[Start of Attachment]
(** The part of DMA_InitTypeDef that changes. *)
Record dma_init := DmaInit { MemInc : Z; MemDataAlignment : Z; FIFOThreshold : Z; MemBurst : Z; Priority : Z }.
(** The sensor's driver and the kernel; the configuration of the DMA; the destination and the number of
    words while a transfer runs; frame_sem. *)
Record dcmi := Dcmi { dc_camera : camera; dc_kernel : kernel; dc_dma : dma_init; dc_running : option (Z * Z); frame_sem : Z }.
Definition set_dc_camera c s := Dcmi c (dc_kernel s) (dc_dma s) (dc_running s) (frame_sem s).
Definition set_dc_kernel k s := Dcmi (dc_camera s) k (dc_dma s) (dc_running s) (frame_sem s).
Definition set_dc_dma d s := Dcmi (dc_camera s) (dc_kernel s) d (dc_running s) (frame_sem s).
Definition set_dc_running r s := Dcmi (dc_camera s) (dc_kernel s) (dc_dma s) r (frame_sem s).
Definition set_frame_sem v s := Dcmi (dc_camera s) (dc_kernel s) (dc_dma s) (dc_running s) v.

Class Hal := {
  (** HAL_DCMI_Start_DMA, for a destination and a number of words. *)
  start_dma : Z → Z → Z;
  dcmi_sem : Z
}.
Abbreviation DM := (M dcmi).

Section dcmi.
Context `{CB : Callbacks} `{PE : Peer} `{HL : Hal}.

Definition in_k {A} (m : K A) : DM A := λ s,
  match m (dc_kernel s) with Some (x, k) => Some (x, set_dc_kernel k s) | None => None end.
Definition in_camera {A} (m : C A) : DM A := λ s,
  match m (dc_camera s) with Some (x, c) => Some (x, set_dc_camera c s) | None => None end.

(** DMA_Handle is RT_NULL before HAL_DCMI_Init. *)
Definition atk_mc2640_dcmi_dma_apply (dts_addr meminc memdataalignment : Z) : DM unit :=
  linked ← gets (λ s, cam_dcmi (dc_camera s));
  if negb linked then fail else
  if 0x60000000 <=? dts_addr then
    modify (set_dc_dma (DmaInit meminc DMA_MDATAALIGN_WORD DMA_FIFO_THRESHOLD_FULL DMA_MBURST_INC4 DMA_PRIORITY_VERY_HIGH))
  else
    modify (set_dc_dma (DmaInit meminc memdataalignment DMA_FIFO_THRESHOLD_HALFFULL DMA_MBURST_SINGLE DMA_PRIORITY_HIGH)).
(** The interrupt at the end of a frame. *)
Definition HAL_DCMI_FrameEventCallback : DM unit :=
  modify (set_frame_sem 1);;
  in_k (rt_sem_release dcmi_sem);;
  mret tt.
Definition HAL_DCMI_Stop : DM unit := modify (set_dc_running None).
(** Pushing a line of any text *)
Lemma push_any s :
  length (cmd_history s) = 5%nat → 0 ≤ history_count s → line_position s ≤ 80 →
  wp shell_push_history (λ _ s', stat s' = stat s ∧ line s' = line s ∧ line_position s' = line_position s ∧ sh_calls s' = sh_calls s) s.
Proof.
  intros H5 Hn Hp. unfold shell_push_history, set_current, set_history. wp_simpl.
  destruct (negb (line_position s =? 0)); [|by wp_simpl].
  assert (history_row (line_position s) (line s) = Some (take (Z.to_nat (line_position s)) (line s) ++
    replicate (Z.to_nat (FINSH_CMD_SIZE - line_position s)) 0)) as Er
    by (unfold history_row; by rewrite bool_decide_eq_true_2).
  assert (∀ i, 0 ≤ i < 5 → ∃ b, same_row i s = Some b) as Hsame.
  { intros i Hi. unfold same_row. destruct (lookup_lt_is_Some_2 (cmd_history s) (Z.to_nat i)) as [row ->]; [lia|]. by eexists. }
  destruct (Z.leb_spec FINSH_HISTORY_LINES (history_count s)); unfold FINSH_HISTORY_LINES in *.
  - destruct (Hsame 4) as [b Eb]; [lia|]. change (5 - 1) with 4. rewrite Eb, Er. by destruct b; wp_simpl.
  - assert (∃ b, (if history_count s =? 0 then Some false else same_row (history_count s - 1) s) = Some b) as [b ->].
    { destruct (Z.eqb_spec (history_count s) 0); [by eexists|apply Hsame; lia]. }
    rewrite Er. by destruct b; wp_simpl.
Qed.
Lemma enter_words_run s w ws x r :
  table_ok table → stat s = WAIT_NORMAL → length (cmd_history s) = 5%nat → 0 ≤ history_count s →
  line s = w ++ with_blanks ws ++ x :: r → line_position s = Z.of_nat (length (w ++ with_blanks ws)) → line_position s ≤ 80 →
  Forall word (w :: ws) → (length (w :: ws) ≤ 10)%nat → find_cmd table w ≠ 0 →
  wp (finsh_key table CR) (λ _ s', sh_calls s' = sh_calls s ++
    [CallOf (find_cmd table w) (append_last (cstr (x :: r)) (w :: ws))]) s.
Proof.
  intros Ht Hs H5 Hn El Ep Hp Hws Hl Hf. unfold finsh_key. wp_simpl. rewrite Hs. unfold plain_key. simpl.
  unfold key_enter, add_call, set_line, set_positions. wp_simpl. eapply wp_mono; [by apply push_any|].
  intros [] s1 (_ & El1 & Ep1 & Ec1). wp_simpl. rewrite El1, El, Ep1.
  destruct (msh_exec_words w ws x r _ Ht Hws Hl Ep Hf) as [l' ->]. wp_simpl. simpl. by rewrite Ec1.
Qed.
[End of Attachment]
* What is expected
Output the material above exactly, but only from the line that carries "replicate (Z.to_nat (FINSH_CMD_SIZE" through the line that carries "- assert (∃".

* Output of the task
    replicate (Z.to_nat (FINSH_CMD_SIZE - line_position s)) 0)) as Er
    by (unfold history_row; by rewrite bool_decide_eq_true_2).
  assert (∀ i, 0 ≤ i < 5 → ∃ b, same_row i s = Some b) as Hsame.
  { intros i Hi. unfold same_row. destruct (lookup_lt_is_Some_2 (cmd_history s) (Z.to_nat i)) as [row ->]; [lia|]. by eexists. }
  destruct (Z.leb_spec FINSH_HISTORY_LINES (history_count s)); unfold FINSH_HISTORY_LINES in *.
  - destruct (Hsame 4) as [b Eb]; [lia|]. change (5 - 1) with 4. rewrite Eb, Er. by destruct b; wp_simpl.
  - assert (∃ b, (if history_count s =? 0 then Some false else same_row (history_count s - 1) s) = Some b) as [b ->].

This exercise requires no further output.